Un hervidero de gente bulle bajo las carpas de la plaza. El campamento está organizado en parcelas, con calles que se entrecruzan y todo parece gestionado por voluntarios asignados a los diferentes servicios. El bombardeo de consignas es infinito, mensajes por megafonía, carteles, murales, folletos. Algunos jóvenes baldean los pasillos lanzando agua contra el suelo mientras otros la arrastran con cepillos fuera de las carpas. Ni malos olores, ni tufo a marihuana, ni borrachos, ni antisistema incendiarios. Hay también quien aprovecha la causa, gente sin techo que encuentra aquí un cobijo, excluidos de todo tipo, adictos impenitentes condenados de por vida, enajenados…todos los perdedores. Pero no son lo representativo de este movimiento. Todavía queda quien se esfuerza en hacernos creer que esto es idea de desarrapados y muertos de hambre.
Los organizadores intentan que todo esté bajo control, que nada relevante se les vaya de las manos. Son conscientes de que al primer conato de alboroto se justificarán los argumentos de los detractores y darán razones para una intervención policial.
A la entrada del espacio destinado a la biblioteca se muestran los periódicos del día. Un cartel informativo concreta que son para consulta en el recinto de lectura. Una voluntaria se congratula por la concreción con que uno de los diarios resume los puntos principales reivindicados por el movimiento, mientras otra llama la atención a un tipo que duerme repantigado en uno de los sillones, “Esto no es para dormir, es un espacio de lectura” – le aclara –. Él, apartándose de la cabeza el jersey con que se cubre, le objeta que no duerme, solo se tapa de la luz que le viene directa a los ojos.

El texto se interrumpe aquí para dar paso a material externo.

(** * blugnu/msgpack: a shallow embedding of the streaming encoder

    The development follows the Go sources file by file:
    - [errors.go], [types.go]: sentinel errors and wire constants;
    - the [Encoder] with its primitive writer [Write], the header writers,
      the scalar encoders and the session controls;
    - [encoder.int.family.go]: the integer encoders;
    - [encode.array.go] and the map encoder: the generic container encoders.

    Go passes a value receiver by copy.  Every method declared on
    [Encoder] (not [*Encoder]) therefore works on a private copy of the
    two fields; the embedding makes that explicit: such a method takes
    the copy as an argument and whatever it assigns to the copy is
    dropped when it returns.  Methods declared on [*Encoder] act on the
    encoder stored in the [World]. *)

From Stdlib Require Import ZArith List Lia Bool String.
Import ListNotations.
Local Open Scope Z_scope.

(** ** Errors, panics and the outside world *)

(** A Go [byte]; well-formed values lie in 0..255. *)
Definition byte := Z.

Definition is_byte (b : byte) : Prop := 0 <= b <= 255.

(** [errors.go] declares two sentinels; [fmt.Errorf] with the [%w] verb
    wraps one of them; an [io.Writer] may hand back any error of its own. *)
Inductive error : Type :=
| ErrValueOutOfRange
| ErrUnsupportedType
| Errorf (context : string) (wrapped : error)
| WriterError (code : nat).

Fixpoint error_eqb (a b : error) : bool :=
  match a, b with
  | ErrValueOutOfRange, ErrValueOutOfRange => true
  | ErrUnsupportedType, ErrUnsupportedType => true
  | Errorf c1 w1, Errorf c2 w2 => String.eqb c1 c2 && error_eqb w1 w2
  | WriterError n1, WriterError n2 => Nat.eqb n1 n2
  | _, _ => false
  end.

(** [errors.Is]: walks the chain of wrapped errors. *)
Fixpoint errors_Is (e target : error) : bool :=
  error_eqb e target ||
  match e with
  | Errorf _ w => errors_Is w target
  | _ => false
  end.

(** A call either returns through its normal channel or unwinds the stack
    with a panic value. *)
Inductive outcome (A : Type) : Type :=
| Returned (a : A)
| Panicked (v : error).
Arguments Returned {A} a.
Arguments Panicked {A} v.

(** What one call of an [io.Writer]'s [Write] can do, as far as the
    encoder looks at it (the byte count is discarded by every caller). *)
Inductive write_result : Type :=
| WriteOk
| WriteErr (e : error)
| WritePanic (v : error).

(** An [io.Writer] is an object outside the encoder.  Its answer to a
    request may depend on everything it was asked before; [requests]
    records, oldest first, each byte slice handed to it.  A writer holds
    no reference to an encoder: answering a request changes nothing but
    the writer itself. *)
Record Writer : Type := mkWriter {
  behaviour : list (list byte) -> list byte -> write_result;
  requests : list (list byte)
}.

(** [type Encoder struct { out io.Writer; err error }]: [out] is a
    reference to a writer, [err] is [nil] or the retained error. *)
Record Encoder : Type := mkEncoder {
  out : nat;
  err : option error
}.

Definition with_err (enc : Encoder) (e : option error) : Encoder :=
  mkEncoder (out enc) e.
Definition with_out (enc : Encoder) (o : nat) : Encoder :=
  mkEncoder o (err enc).

(** The store: the writers, and the encoders that are reached through a
    pointer ([*Encoder]) or held in an addressable variable. *)
Record World : Type := mkWorld {
  writers : nat -> Writer;
  encoders : nat -> Encoder
}.

Definition upd {A : Type} (f : nat -> A) (k : nat) (v : A) : nat -> A :=
  fun k' => if Nat.eqb k' k then v else f k'.

(** Computations: state passing over the [World], with panics. *)
Definition M (A : Type) : Type := World -> World * outcome A.

Definition ret {A : Type} (a : A) : M A := fun w => (w, Returned a).

Definition panic {A : Type} (v : error) : M A := fun w => (w, Panicked v).

Definition bind {A B : Type} (m : M A) (k : A -> M B) : M B :=
  fun w =>
    match m w with
    | (w', Returned a) => k a w'
    | (w', Panicked v) => (w', Panicked v)
    end.

Notation "x <- m ;; k" := (bind m (fun x => k))
  (at level 61, m at next level, right associativity).
Notation "'_' '=' m ;; k" := (bind m (fun _ => k))
  (at level 61, m at next level, right associativity).

(** [out.Write(p)]: the request is recorded, the writer answers. *)
Definition io_Write (o : nat) (p : list byte) : M (option error) :=
  fun w =>
    let wr := writers w o in
    let w' := mkWorld (upd (writers w) o
                           (mkWriter (behaviour wr) (requests wr ++ [p])))
                      (encoders w) in
    match behaviour wr (requests wr) p with
    | WriteOk => (w', Returned None)
    | WriteErr e => (w', Returned (Some e))
    | WritePanic v => (w', Panicked v)
    end.

(** ** [types.go] *)

Definition minFixedInt : Z := -32.
Definition maxFixedInt : Z := 127.
Definition minFixedUint : Z := 0.
Definition maxFixedUint : Z := 127.

Definition atomNull : byte := 0xc0.
Definition atomNil : byte := atomNull.
Definition atomFalse : byte := 0xc2.
Definition atomTrue : byte := 0xc3.
Definition atomEmptyArray : byte := 0x90.
Definition atomEmptyMap : byte := 0x80.
Definition atomEmptyString : byte := 0xa0.
Definition atomZero : byte := 0x00.

Definition maskFixArray : byte := 0x90.
Definition maskFixInt : byte := 0x00.
Definition maskFixMap : byte := 0x80.
Definition maskFixString : byte := 0xa0.
Definition maskNegFixInt : byte := 0xe0.

Definition typeArray16 : byte := 0xdc.
Definition typeArray32 : byte := 0xdd.

Definition typeBin8 : byte := 0xc4.
Definition typeBin16 : byte := 0xc5.
Definition typeBin32 : byte := 0xc6.

Definition typeFloat32 : byte := 0xca.
Definition typeFloat64 : byte := 0xcb.

Definition typeMap16 : byte := 0xde.
Definition typeMap32 : byte := 0xdf.

Definition typeInt8 : byte := 0xd0.
Definition typeInt16 : byte := 0xd1.
Definition typeInt32 : byte := 0xd2.
Definition typeInt64 : byte := 0xd3.

Definition typeUint8 : byte := 0xcc.
Definition typeUint16 : byte := 0xcc.
Definition typeUint32 : byte := 0xcd.
Definition typeUint64 : byte := 0xce.

Definition typeString8 : byte := 0xd9.
Definition typeString16 : byte := 0xda.
Definition typeString32 : byte := 0xdb.

(** The bounds of package [math] used by the encoders. *)
Definition MinInt8 : Z := -128.
Definition MinInt16 : Z := -32768.
Definition MinInt32 : Z := -2147483648.
Definition MinInt64 : Z := -9223372036854775808.
Definition MaxInt64 : Z := 9223372036854775807.
Definition MaxUint8 : Z := 255.
Definition MaxUint16 : Z := 65535.
Definition MaxUint32 : Z := 4294967295.
Definition MaxUint64 : Z := 18446744073709551615.

(** ** Go values and conversions *)

(** Integer conversions truncate to the width of the target type. *)
Definition to_unsigned (bits : Z) (z : Z) : Z := z mod 2 ^ bits.
Definition to_signed (bits : Z) (z : Z) : Z :=
  (z + 2 ^ (bits - 1)) mod 2 ^ bits - 2 ^ (bits - 1).

Definition conv_byte : Z -> byte := to_unsigned 8.
Definition conv_uint8 : Z -> Z := to_unsigned 8.
Definition conv_uint16 : Z -> Z := to_unsigned 16.
Definition conv_uint32 : Z -> Z := to_unsigned 32.
Definition conv_uint64 : Z -> Z := to_unsigned 64.
Definition conv_int8 : Z -> Z := to_signed 8.
Definition conv_int16 : Z -> Z := to_signed 16.
Definition conv_int32 : Z -> Z := to_signed 32.
Definition conv_int64 : Z -> Z := to_signed 64.

(** The dynamic values an [any] can hold, as far as the encoder tells
    them apart.  [int] and [uint] are the 64-bit platform types.  A float
    is carried as its IEEE-754 bit pattern, which is what
    [math.Float32bits] and [math.Float64bits] return.  A [[]byte] may be
    [nil].  [VStruct] stands for a value of any other type, such as
    [struct{}{}]. *)
Inductive any : Type :=
| VNil
| VBool (b : bool)
| VInt (i : Z)
| VInt8 (i : Z)
| VInt16 (i : Z)
| VInt32 (i : Z)
| VInt64 (i : Z)
| VUint (i : Z)
| VUint8 (i : Z)
| VUint16 (i : Z)
| VUint32 (i : Z)
| VUint64 (i : Z)
| VFloat32 (bits : Z)
| VFloat64 (bits : Z)
| VString (s : list byte)
| VBytes (b : option (list byte))
| VIntSlice (s : list Z)
| VStruct.

(** [[]byte{byte(v >> 8), byte(v)}] and its wider siblings. *)
Definition be16 (v : Z) : list byte :=
  [conv_byte (Z.shiftr v 8); conv_byte v].
Definition be32 (v : Z) : list byte :=
  [conv_byte (Z.shiftr v 24); conv_byte (Z.shiftr v 16);
   conv_byte (Z.shiftr v 8); conv_byte v].
Definition be64 (v : Z) : list byte :=
  [conv_byte (Z.shiftr v 56); conv_byte (Z.shiftr v 48);
   conv_byte (Z.shiftr v 40); conv_byte (Z.shiftr v 32);
   conv_byte (Z.shiftr v 24); conv_byte (Z.shiftr v 16);
   conv_byte (Z.shiftr v 8); conv_byte v].

(** ** The primitive writer *)

(** The tail shared by every supported case of [Write]:
    [_, enc.err = enc.out.Write(p)] followed by [return enc.err].  The
    assignment lands in the receiver's copy. *)
Definition write_out (enc : Encoder) (p : list byte) : M (option error) :=
  e <- io_Write (out enc) p ;;
  let enc := with_err enc e in
  ret (err enc).

Definition Write (enc : Encoder) (b : any) : M (option error) :=
  match err enc with
  | Some e => ret (Some e)
  | None =>
    match b with
    | VUint8 v => write_out enc [v]
    | VBytes v => write_out enc (match v with Some p => p | None => [] end)
    | VInt8 v => write_out enc [conv_byte v]
    | VInt16 v => write_out enc (be16 v)
    | VUint16 v => write_out enc (be16 v)
    | VInt32 v => write_out enc (be32 v)
    | VUint32 v => write_out enc (be32 v)
    | VInt64 v => write_out enc (be64 v)
    | VUint64 v => write_out enc (be64 v)
    | VFloat32 bits => write_out enc (be32 bits)
    | VFloat64 bits => write_out enc (be64 bits)
    | _ => panic (Errorf "Write" ErrUnsupportedType)
    end
  end.

(** ** The encoder *)

Definition NewEncoder (o : nat) : Encoder := mkEncoder o None.

Definition len {T : Type} (s : list T) : Z := Z.of_nat (List.length s).

(** *** Header writers

    Each branch discards the results of its [Write] calls ([_ = ...]);
    the function then returns the [err] field of its own receiver. *)

Definition WriteArrayHeader (enc : Encoder) (n : Z) : M (option error) :=
  _ = (if n =? 0 then
         Write enc (VUint8 atomEmptyArray)
       else if n <? 16 then
         Write enc (VUint8 (Z.lor maskFixArray (conv_byte n)))
       else if n <? 65536 then
         _ = Write enc (VUint8 typeArray16) ;;
         Write enc (VUint16 (conv_uint16 n))
       else
         _ = Write enc (VUint8 typeArray32) ;;
         Write enc (VUint32 (conv_uint32 n))) ;;
  ret (err enc).

Definition WriteMapHeader (enc : Encoder) (n : Z) : M (option error) :=
  _ = (if n =? 0 then
         Write enc (VUint8 atomEmptyMap)
       else if n <? 16 then
         Write enc (VUint8 (Z.lor maskFixMap (conv_byte n)))
       else if n <? 65536 then
         _ = Write enc (VUint8 typeMap16) ;;
         Write enc (VUint16 (conv_uint16 n))
       else
         _ = Write enc (VUint8 typeMap32) ;;
         Write enc (VUint32 (conv_uint32 n))) ;;
  ret (err enc).
(** * Verification of the ID-document extraction pipeline (src/fai.py)

    Shallow embedding of [encode_image], [fill_missing_fields],
    [process_image] and the batch and export parts of [main].

    Modelling choices:
    - Python values decoded from JSON are the inductive [json]; JSON
      numbers are modelled as integers ([Z]).
    - Python strings are [string] (ASCII characters).
    - A Python dict is an association list kept in insertion order;
      key assignment updates an existing key in place and appends a new one.
    - Raised exceptions are the [Err] branch of the [result] monad;
      [try/except Exception] is a match on it.
    - The external capabilities (the inference service, [json.loads],
      file reads, PIL's open/crop/save) are section variables. *)

From Stdlib Require Import ZArith Bool Ascii String List Lia.
From stdpp Require Import base list strings.
Import ListNotations.
Open Scope string_scope.
Local Set Warnings "-register-all".

(* ------------------------------------------------------------------ *)
(** ** Python exceptions and the error monad *)

Record exn := PyExc { exn_type : string; exn_msg : string }.

Inductive result (A : Type) : Type :=
| Ok (a : A)
| Err (e : exn).
Arguments Ok {A} a.
Arguments Err {A} e.

Definition rbind {A B} (c : result A) (k : A -> result B) : result B :=
  match c with
  | Ok a => k a
  | Err e => Err e
  end.

Notation "'let*' x ':=' c 'in' k" := (rbind c (fun x => k))
  (at level 200, x name, c at level 100, k at level 200).

(** [str(e)] of a caught exception. *)
Definition py_str_exn (e : exn) : string := exn_msg e.

(* ------------------------------------------------------------------ *)
(** ** Python values decoded from JSON *)

Inductive json : Type :=
| JNull
| JBool (b : bool)
| JNum (z : Z)
| JStr (s : string)
| JArr (l : list json)
| JObj (kvs : list (string * json)).
(** * Fraud-score pipeline: the feature-preprocessing contract

    A shallow embedding of the four jobs of the pipeline
    (training extractor, inference extractor, trainer, predictor) and of
    the score loader, with the properties of the shared preprocessing
    contract.  The first half of the file holds the definitions, one
    module per source file, preceded by the library operations they call
    (warehouse SQL, pandas frames, the ordinal encoder, the Spark row
    index); the second half holds the theorems. *)

From Stdlib Require Import ZArith QArith Qround Ascii String.
From stdpp Require Import base option list sorting strings pretty gmap.

#[local] Open Scope Z_scope.
#[local] Open Scope string_scope.
#[local] Open Scope list_scope.

(** ** Python exceptions and fallible computations *)

Inductive error : Type :=
| KeyError (missing : list string)
| ValueError (msg : string)
| AttributeError (msg : string)
| FileNotFoundError (path : string)
| UnpicklingError (path : string)
| InvalidIndexError (msg : string).

Definition result (A : Type) : Type := (error + A)%type.

Definition raise {A : Type} (e : error) : result A := inl e.
Definition ok {A : Type} (a : A) : result A := inr a.

#[global] Instance result_ret : MRet result := fun A a => inr a.
#[global] Instance result_bind : MBind result :=
  fun A B f m => match m with inl e => inl e | inr a => f a end.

Entablo conversación con un gallego de sesenta años que acostumbra a darse una vuelta por la acampada, está de acuerdo con las reivindicaciones principales, pero opina que habrá que ir planteando cómo continuar todo esto fuera de la plaza. “Aquí no se puede estar siempre”. Otro indignado se une a la conversación, es más joven, pero no es un niño. Andará por los cuarenta y en su indumentaria de antisistema se percibe un anacronismo de utópico militante rezagado. Opina que esos puntos solo son el arranque desde el que ir mucho más allá. Esgrime argumentos de manual, un discurso que recuerda las proclamas que llenaban los paraninfos de las universidades allá por el año 1976. Oyéndolos a los dos se resumen los diferentes puntos de vista y el sentir de lo que ahí está pasando. Tal vez sea la falta de concreción el principal enemigo del movimiento.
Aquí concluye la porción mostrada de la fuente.